- **WORK REQUEST**:
From the records below, extract only the lines running from the line with "Unsigned 64-bit values" to the line with "From Stdlib Require Import QArith", both lines included, reproducing them exactly.

- **DATA IN THIS EXERCISE**:

▼

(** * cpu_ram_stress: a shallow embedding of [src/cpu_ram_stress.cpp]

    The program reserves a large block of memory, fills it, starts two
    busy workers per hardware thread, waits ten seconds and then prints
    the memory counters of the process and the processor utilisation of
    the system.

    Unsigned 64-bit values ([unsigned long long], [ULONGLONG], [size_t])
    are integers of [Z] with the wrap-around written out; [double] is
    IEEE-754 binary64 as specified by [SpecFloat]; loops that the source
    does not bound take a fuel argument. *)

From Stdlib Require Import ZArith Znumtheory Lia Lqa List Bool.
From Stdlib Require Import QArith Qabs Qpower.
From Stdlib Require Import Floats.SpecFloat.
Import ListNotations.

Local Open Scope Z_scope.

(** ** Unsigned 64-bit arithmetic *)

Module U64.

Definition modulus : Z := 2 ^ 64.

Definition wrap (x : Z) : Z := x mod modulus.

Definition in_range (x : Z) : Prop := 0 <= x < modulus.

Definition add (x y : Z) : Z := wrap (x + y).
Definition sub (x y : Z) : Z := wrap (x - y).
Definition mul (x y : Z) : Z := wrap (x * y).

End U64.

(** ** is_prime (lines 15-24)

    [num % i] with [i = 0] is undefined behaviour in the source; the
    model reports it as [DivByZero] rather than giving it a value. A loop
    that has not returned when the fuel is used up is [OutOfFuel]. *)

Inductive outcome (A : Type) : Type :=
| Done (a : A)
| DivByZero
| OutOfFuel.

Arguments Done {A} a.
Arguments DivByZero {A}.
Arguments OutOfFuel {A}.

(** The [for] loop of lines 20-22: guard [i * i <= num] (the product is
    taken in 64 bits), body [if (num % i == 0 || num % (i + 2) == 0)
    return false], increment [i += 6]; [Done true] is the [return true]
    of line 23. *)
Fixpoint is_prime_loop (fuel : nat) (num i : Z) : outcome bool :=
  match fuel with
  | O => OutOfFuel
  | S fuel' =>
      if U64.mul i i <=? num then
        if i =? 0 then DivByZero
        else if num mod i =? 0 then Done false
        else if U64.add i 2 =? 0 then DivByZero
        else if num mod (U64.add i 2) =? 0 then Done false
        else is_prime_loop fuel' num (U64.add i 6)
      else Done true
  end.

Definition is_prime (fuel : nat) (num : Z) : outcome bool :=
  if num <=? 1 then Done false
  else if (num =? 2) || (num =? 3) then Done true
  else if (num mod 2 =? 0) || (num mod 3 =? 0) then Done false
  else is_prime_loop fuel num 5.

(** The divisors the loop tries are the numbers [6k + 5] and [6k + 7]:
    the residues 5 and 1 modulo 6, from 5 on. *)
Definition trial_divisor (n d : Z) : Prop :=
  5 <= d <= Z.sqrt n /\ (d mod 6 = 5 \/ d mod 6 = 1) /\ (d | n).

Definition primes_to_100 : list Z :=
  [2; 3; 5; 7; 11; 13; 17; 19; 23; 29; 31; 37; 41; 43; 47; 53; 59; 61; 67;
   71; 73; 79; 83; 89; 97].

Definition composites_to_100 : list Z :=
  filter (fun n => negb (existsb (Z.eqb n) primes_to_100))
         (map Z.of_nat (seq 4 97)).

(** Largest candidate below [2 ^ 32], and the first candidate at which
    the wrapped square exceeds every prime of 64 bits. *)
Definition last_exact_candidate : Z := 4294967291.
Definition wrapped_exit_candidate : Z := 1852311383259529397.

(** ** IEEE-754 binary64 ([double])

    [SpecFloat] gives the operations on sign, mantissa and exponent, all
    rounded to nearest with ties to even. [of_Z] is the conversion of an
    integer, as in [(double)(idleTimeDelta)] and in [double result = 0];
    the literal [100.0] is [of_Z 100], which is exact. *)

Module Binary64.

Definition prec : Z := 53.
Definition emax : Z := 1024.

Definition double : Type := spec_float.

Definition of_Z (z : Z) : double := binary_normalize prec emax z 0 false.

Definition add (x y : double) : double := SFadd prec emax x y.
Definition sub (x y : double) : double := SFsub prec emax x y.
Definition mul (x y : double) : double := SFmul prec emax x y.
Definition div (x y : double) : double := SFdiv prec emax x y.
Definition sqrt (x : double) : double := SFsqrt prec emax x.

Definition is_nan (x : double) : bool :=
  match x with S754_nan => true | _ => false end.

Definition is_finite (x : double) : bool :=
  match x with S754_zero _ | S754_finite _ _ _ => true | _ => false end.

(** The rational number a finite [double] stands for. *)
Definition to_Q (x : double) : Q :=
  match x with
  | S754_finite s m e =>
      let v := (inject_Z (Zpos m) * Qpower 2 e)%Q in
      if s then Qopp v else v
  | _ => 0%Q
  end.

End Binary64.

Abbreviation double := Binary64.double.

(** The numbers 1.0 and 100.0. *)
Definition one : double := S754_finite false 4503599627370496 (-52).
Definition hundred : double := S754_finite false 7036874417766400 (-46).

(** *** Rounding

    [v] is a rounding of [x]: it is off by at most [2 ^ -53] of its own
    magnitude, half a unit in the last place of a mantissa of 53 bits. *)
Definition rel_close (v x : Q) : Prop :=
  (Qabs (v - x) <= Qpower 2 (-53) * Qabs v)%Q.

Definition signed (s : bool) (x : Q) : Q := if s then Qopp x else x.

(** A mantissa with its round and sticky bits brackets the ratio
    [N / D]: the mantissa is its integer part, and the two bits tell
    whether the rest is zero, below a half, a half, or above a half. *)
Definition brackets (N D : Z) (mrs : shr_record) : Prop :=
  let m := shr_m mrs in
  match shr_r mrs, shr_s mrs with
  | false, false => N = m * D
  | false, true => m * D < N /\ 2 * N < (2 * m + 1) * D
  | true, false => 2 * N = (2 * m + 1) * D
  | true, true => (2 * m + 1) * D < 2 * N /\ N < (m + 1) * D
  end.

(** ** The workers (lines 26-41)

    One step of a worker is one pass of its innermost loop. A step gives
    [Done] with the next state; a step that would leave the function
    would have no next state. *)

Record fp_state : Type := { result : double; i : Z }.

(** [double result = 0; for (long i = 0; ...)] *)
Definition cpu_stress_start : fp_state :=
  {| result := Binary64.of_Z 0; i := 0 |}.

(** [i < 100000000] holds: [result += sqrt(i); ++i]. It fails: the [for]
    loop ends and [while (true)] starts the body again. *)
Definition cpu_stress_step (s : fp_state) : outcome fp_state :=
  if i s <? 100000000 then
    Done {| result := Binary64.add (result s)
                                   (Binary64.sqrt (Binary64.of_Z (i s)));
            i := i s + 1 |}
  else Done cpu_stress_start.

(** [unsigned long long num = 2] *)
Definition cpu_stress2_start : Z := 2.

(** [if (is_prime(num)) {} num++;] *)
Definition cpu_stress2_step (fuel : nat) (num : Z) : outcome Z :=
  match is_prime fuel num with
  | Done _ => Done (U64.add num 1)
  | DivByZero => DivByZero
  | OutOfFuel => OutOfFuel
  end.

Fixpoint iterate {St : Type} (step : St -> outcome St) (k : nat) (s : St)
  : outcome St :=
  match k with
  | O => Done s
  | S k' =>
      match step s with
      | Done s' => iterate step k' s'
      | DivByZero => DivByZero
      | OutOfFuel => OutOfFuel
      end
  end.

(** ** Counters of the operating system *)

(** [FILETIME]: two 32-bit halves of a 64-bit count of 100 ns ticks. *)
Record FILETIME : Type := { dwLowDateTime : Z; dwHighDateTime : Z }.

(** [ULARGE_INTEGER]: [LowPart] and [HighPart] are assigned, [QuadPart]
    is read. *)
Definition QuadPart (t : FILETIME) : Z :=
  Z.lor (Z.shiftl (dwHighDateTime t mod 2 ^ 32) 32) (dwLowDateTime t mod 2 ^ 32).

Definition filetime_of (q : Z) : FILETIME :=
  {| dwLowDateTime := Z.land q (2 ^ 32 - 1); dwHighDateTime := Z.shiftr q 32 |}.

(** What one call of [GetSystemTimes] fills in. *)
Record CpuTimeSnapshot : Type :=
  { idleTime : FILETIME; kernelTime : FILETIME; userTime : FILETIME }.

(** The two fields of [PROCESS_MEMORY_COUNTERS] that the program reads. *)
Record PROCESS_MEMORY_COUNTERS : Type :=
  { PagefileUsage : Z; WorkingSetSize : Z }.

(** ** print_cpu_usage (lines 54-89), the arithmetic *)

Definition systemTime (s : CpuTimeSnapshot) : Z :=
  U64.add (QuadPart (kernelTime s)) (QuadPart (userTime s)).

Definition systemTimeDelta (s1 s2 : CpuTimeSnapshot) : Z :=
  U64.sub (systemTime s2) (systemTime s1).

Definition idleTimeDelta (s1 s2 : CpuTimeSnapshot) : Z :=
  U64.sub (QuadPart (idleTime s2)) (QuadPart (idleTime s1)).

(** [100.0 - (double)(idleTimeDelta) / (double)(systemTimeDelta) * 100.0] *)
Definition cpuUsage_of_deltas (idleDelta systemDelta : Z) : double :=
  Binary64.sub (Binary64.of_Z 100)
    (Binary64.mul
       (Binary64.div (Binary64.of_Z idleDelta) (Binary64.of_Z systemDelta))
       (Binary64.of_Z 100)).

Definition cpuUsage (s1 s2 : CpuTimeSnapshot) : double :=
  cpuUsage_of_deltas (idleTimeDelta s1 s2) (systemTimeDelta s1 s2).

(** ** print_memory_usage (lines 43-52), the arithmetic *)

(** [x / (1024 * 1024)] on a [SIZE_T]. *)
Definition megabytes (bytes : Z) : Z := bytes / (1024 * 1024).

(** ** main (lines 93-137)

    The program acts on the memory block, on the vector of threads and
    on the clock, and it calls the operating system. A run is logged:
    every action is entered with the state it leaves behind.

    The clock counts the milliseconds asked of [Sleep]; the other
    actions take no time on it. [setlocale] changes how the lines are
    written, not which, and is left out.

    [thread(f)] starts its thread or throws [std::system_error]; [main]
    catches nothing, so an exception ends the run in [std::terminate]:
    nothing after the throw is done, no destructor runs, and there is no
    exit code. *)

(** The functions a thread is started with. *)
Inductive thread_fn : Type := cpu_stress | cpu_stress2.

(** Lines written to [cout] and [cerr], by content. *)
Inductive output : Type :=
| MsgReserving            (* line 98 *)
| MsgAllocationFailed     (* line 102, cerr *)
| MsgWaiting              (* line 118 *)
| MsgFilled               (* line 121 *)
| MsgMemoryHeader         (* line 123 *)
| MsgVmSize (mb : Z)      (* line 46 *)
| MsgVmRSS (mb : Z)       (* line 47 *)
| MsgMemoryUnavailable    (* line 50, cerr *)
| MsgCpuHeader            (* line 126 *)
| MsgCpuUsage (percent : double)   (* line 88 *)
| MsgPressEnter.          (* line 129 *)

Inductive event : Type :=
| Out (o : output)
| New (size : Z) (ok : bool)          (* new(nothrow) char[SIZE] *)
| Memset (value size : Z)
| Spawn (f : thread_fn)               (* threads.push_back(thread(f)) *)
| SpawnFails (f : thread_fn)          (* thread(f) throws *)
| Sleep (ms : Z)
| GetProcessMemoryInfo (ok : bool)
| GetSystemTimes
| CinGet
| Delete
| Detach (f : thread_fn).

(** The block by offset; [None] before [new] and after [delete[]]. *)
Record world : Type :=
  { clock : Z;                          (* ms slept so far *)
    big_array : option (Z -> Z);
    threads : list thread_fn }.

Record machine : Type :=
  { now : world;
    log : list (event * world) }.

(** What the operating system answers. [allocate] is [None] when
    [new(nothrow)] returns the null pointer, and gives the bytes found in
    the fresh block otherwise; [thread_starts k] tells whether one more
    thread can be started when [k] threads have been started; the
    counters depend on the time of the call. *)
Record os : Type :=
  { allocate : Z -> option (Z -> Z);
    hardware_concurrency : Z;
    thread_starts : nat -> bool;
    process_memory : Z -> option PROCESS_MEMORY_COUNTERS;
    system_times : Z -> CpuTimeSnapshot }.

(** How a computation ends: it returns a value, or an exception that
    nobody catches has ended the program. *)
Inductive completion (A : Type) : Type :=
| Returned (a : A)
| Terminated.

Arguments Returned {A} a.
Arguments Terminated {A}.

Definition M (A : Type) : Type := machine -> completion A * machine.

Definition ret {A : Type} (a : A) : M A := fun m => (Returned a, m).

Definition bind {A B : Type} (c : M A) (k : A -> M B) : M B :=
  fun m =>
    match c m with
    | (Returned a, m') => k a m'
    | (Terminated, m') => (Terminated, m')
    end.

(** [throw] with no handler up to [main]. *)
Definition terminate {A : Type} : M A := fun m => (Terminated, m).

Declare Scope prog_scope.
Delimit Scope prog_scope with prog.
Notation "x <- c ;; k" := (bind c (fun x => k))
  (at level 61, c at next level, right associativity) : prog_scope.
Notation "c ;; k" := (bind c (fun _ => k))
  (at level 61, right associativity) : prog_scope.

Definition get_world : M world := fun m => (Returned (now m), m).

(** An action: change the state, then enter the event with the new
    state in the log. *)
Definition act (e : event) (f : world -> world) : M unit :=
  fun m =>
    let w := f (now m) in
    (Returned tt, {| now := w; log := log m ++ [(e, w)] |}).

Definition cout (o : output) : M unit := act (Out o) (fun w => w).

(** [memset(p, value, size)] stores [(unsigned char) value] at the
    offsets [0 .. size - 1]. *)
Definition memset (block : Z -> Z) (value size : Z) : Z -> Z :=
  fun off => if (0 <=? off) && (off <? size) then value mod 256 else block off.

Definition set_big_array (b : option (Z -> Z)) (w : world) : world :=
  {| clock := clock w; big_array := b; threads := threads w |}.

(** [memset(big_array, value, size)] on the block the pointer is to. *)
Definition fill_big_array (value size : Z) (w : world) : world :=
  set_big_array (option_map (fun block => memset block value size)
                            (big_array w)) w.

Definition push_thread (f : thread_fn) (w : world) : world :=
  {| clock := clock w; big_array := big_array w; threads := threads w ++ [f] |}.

▲

- **RESULT OF THE TASK**:
    Unsigned 64-bit values ([unsigned long long], [ULONGLONG], [size_t])
    are integers of [Z] with the wrap-around written out; [double] is
    IEEE-754 binary64 as specified by [SpecFloat]; loops that the source
    does not bound take a fuel argument. *)

From Stdlib Require Import ZArith Znumtheory Lia Lqa List Bool.
From Stdlib Require Import QArith Qabs Qpower.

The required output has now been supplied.